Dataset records
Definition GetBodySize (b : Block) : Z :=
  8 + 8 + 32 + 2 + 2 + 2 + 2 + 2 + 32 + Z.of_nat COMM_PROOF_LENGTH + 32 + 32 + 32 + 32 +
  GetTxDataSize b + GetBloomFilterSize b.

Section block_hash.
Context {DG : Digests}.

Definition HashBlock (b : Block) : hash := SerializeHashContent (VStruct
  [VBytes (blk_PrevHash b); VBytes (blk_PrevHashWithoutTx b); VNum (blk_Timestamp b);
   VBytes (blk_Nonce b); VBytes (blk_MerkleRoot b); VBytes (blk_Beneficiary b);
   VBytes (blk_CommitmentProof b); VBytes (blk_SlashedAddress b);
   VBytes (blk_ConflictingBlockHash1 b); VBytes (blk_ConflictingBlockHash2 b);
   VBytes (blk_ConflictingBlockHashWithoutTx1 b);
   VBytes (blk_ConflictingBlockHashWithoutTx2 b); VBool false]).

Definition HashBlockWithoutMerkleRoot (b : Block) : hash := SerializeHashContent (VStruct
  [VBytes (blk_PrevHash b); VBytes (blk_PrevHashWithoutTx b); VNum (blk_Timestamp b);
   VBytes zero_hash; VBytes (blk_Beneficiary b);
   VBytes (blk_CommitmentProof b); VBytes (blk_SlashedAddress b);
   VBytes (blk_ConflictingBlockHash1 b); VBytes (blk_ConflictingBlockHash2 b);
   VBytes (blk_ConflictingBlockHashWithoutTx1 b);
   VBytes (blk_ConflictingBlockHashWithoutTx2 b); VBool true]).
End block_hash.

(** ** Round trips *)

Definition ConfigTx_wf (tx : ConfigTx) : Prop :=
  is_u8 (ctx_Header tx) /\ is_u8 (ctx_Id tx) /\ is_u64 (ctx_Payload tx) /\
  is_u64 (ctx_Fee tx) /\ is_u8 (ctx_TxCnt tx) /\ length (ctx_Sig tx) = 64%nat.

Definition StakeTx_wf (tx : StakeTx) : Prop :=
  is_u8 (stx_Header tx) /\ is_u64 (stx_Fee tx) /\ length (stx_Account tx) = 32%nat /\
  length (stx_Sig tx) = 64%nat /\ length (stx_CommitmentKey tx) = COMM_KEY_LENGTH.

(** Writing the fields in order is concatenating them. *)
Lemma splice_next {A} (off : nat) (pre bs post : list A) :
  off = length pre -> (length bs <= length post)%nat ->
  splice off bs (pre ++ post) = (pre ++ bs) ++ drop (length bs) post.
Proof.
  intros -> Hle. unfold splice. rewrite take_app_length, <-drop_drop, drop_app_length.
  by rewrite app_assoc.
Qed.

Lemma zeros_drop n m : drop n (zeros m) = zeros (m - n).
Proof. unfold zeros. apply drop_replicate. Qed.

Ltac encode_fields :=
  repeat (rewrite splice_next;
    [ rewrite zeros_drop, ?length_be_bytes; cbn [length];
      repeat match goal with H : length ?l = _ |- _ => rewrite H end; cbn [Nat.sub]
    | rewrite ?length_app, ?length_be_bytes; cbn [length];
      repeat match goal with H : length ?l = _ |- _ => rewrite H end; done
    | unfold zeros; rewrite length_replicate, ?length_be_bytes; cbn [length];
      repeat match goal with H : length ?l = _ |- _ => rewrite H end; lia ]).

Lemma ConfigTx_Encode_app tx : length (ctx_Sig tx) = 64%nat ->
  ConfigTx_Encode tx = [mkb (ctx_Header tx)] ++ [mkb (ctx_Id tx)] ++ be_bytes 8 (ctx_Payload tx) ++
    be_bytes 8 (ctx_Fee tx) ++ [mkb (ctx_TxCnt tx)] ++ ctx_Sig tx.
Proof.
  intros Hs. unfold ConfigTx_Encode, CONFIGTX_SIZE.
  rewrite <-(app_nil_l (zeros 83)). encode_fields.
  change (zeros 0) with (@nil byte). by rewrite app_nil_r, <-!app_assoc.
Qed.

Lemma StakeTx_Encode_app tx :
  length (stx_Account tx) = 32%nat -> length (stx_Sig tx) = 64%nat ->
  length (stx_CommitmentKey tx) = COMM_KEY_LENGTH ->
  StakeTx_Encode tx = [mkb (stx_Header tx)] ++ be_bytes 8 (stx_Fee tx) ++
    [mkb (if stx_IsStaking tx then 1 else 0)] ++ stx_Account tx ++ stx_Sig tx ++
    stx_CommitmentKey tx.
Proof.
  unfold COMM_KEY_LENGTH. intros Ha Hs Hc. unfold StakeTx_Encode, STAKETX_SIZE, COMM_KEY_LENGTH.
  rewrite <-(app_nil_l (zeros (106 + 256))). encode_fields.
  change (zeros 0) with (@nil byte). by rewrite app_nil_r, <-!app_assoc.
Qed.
* * *
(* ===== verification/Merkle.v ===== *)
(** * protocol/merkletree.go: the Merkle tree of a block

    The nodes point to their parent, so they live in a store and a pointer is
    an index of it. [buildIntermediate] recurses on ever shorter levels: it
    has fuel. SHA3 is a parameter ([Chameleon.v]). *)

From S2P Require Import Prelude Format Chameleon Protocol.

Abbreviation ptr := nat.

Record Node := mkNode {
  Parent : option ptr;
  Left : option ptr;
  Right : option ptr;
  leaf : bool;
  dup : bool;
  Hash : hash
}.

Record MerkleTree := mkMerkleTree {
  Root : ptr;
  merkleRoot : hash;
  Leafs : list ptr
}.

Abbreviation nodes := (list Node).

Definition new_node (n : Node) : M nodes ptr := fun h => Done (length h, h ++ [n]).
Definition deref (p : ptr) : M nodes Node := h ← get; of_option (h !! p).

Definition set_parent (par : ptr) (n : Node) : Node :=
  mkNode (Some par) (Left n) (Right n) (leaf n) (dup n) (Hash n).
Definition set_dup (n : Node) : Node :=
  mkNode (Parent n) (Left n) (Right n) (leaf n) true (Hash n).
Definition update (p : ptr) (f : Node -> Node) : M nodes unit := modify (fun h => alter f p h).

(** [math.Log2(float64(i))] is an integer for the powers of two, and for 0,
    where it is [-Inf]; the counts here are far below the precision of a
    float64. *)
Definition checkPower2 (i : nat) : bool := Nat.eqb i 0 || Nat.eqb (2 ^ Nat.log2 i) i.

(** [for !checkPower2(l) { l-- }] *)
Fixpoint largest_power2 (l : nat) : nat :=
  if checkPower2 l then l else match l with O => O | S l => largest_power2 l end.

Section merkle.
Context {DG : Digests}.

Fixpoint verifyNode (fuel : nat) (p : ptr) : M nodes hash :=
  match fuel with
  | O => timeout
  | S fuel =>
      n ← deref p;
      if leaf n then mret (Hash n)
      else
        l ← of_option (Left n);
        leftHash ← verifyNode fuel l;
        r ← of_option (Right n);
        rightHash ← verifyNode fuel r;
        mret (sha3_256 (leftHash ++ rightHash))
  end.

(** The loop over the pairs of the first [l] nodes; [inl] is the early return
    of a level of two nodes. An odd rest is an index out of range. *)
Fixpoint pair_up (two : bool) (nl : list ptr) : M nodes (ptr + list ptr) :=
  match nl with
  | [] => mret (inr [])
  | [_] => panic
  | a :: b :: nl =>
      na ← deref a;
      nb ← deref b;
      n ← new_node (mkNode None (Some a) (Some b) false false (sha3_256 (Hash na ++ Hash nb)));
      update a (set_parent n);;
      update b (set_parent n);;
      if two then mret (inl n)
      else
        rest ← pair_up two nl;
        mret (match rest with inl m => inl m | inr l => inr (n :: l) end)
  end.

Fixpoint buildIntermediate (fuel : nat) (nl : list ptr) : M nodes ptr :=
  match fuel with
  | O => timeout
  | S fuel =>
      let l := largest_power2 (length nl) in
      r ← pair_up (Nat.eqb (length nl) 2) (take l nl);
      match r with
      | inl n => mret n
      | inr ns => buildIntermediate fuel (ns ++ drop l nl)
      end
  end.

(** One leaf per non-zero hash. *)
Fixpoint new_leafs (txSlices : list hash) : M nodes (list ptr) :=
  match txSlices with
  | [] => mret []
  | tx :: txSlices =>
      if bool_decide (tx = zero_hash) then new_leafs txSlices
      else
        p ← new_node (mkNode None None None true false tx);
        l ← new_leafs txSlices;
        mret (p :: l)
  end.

(WHAT YOU SHOULD DO):
Your task is to restate, word for word, only those lines above that fall between the line holding "The nodes point" and the line holding "where it is", inclusive.

(EXERCISE SOLUTION):
    The nodes point to their parent, so they live in a store and a pointer is
    an index of it. [buildIntermediate] recurses on ever shorter levels: it
    has fuel. SHA3 is a parameter ([Chameleon.v]). *)

From S2P Require Import Prelude Format Chameleon Protocol.

Abbreviation ptr := nat.

Record Node := mkNode {
  Parent : option ptr;
  Left : option ptr;
  Right : option ptr;
  leaf : bool;
  dup : bool;
  Hash : hash
}.

Record MerkleTree := mkMerkleTree {
  Root : ptr;
  merkleRoot : hash;
  Leafs : list ptr
}.

Abbreviation nodes := (list Node).

Definition new_node (n : Node) : M nodes ptr := fun h => Done (length h, h ++ [n]).
Definition deref (p : ptr) : M nodes Node := h ← get; of_option (h !! p).

Definition set_parent (par : ptr) (n : Node) : Node :=
  mkNode (Some par) (Left n) (Right n) (leaf n) (dup n) (Hash n).
Definition set_dup (n : Node) : Node :=
  mkNode (Parent n) (Left n) (Right n) (leaf n) true (Hash n).
Definition update (p : ptr) (f : Node -> Node) : M nodes unit := modify (fun h => alter f p h).

(** [math.Log2(float64(i))] is an integer for the powers of two, and for 0,
    where it is [-Inf]; the counts here are far below the precision of a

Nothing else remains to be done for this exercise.